In the records below, begin at the line that has "modify (fun s => set_ext" and stop after the line that has "Definition noStats : StoreStats"; quote those lines verbatim and nothing more.

(Stored items from a collection)

● ● ● ●

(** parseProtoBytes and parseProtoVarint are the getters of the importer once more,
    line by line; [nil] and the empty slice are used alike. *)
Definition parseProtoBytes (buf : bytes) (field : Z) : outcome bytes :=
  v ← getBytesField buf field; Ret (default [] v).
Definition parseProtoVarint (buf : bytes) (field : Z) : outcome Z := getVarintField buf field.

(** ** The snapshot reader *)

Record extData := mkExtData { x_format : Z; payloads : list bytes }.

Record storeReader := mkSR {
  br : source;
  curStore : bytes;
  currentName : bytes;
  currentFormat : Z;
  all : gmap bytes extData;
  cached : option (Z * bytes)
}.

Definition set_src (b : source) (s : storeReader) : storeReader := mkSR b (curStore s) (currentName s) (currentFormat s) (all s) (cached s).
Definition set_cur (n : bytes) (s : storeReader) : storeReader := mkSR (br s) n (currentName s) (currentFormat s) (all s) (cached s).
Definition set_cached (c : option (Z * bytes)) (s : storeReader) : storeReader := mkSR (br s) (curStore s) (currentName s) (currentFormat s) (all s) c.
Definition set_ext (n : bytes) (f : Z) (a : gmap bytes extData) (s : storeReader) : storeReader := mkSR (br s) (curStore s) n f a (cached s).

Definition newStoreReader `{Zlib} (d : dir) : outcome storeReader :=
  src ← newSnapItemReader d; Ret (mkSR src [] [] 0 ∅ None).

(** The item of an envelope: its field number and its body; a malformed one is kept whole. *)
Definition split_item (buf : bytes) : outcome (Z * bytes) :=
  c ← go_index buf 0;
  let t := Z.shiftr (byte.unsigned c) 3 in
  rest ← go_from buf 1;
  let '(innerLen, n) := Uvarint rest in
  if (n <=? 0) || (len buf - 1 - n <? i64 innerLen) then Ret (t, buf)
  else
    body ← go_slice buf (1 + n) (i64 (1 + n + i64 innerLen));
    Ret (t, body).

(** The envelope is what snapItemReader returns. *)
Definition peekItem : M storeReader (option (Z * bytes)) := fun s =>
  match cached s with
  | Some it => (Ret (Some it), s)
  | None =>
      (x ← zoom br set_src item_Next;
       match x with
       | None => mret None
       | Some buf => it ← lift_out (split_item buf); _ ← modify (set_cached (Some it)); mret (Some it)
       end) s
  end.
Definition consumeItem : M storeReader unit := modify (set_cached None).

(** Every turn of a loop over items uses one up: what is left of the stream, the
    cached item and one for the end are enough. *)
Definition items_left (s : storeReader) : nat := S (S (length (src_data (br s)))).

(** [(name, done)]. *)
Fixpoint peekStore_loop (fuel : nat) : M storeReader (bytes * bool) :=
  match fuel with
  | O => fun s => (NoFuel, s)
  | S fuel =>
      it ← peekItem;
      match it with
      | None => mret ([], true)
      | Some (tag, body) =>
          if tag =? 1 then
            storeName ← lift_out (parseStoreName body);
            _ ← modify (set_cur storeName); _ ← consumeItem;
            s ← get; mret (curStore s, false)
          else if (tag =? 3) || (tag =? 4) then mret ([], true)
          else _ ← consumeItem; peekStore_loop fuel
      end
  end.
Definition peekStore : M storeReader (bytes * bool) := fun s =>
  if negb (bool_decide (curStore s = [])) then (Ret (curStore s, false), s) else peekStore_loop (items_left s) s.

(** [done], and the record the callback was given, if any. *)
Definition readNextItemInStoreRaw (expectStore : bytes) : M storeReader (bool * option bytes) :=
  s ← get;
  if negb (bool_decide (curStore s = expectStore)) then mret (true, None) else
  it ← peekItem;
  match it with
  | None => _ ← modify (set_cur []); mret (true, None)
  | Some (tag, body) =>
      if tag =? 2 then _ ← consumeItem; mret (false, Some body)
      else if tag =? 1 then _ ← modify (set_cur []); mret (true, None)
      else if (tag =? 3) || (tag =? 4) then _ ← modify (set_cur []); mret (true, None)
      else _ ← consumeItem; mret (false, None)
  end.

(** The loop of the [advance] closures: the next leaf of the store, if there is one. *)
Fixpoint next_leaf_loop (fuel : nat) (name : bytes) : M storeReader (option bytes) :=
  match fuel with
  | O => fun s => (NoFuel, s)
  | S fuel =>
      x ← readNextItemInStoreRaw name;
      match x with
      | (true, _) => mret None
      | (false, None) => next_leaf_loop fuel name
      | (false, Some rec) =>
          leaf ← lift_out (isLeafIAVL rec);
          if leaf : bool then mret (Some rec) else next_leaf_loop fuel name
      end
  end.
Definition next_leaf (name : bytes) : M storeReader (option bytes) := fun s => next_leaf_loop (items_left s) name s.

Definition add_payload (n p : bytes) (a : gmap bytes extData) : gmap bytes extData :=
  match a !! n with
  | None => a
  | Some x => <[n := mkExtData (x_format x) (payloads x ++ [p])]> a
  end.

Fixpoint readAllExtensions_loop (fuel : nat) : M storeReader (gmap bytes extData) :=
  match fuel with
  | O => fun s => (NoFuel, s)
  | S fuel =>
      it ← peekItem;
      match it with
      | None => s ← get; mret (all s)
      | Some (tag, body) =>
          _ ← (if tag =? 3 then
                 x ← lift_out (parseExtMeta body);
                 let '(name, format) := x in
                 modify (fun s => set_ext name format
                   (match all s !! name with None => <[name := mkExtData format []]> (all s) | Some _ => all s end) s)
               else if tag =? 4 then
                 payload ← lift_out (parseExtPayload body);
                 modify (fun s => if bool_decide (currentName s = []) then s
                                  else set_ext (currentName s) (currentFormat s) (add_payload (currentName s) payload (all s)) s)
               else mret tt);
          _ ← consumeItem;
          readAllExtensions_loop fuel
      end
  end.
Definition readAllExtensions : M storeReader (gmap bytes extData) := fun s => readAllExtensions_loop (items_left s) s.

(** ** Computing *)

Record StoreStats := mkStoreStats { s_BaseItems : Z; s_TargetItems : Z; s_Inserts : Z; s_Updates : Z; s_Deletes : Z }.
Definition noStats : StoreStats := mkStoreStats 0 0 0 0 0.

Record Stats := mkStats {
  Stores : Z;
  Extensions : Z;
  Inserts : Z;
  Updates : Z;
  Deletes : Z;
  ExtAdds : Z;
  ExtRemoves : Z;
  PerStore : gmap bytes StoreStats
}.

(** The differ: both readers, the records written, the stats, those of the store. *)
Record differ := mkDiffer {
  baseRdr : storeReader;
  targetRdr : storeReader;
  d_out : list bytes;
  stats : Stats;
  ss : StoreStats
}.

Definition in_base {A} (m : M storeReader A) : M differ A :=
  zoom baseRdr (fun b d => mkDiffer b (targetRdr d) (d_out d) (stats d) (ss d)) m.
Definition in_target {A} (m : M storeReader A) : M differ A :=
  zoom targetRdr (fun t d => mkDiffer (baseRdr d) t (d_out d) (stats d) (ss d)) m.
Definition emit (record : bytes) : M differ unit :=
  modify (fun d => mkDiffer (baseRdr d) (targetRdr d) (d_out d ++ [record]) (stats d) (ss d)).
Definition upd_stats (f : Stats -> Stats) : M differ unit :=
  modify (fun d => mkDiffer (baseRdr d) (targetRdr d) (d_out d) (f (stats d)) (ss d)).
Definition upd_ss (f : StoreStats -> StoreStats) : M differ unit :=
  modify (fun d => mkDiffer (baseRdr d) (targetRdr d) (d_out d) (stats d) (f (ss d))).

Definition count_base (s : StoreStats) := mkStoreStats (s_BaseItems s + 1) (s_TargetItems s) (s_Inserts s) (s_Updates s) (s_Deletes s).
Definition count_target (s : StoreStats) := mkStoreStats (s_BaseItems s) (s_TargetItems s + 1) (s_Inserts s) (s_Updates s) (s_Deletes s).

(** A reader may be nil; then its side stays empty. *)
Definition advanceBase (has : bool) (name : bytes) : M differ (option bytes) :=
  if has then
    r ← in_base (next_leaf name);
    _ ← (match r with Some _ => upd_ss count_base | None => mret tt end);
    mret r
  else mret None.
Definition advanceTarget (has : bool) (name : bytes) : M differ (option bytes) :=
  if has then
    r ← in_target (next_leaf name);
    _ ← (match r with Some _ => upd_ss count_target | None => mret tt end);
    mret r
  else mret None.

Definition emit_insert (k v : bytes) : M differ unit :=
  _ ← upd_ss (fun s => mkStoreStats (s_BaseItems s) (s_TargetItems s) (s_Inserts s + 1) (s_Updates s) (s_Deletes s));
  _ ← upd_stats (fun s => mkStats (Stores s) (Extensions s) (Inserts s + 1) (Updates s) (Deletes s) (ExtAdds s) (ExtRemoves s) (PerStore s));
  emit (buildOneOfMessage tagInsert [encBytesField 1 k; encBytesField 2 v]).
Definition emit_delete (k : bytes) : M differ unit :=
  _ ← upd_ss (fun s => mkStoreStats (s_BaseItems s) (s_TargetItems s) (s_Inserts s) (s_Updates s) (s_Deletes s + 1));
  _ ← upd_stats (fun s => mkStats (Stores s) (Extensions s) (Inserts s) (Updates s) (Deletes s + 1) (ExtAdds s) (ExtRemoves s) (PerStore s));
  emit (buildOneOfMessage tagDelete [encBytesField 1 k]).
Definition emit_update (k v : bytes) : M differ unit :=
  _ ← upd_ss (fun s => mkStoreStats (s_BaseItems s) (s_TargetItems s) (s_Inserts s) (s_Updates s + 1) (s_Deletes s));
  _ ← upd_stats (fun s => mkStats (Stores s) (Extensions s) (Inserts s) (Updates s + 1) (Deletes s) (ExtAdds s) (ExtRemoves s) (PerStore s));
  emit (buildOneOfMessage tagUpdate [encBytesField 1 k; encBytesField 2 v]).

● ● ● ●

• [SOLUTION FOR THIS PROBLEM]:
                 modify (fun s => set_ext name format
                   (match all s !! name with None => <[name := mkExtData format []]> (all s) | Some _ => all s end) s)
               else if tag =? 4 then
                 payload ← lift_out (parseExtPayload body);
                 modify (fun s => if bool_decide (currentName s = []) then s
                                  else set_ext (currentName s) (currentFormat s) (add_payload (currentName s) payload (all s)) s)
               else mret tt);
          _ ← consumeItem;
          readAllExtensions_loop fuel
      end
  end.
Definition readAllExtensions : M storeReader (gmap bytes extData) := fun s => readAllExtensions_loop (items_left s) s.

(** ** Computing *)

Record StoreStats := mkStoreStats { s_BaseItems : Z; s_TargetItems : Z; s_Inserts : Z; s_Updates : Z; s_Deletes : Z }.
Definition noStats : StoreStats := mkStoreStats 0 0 0 0 0.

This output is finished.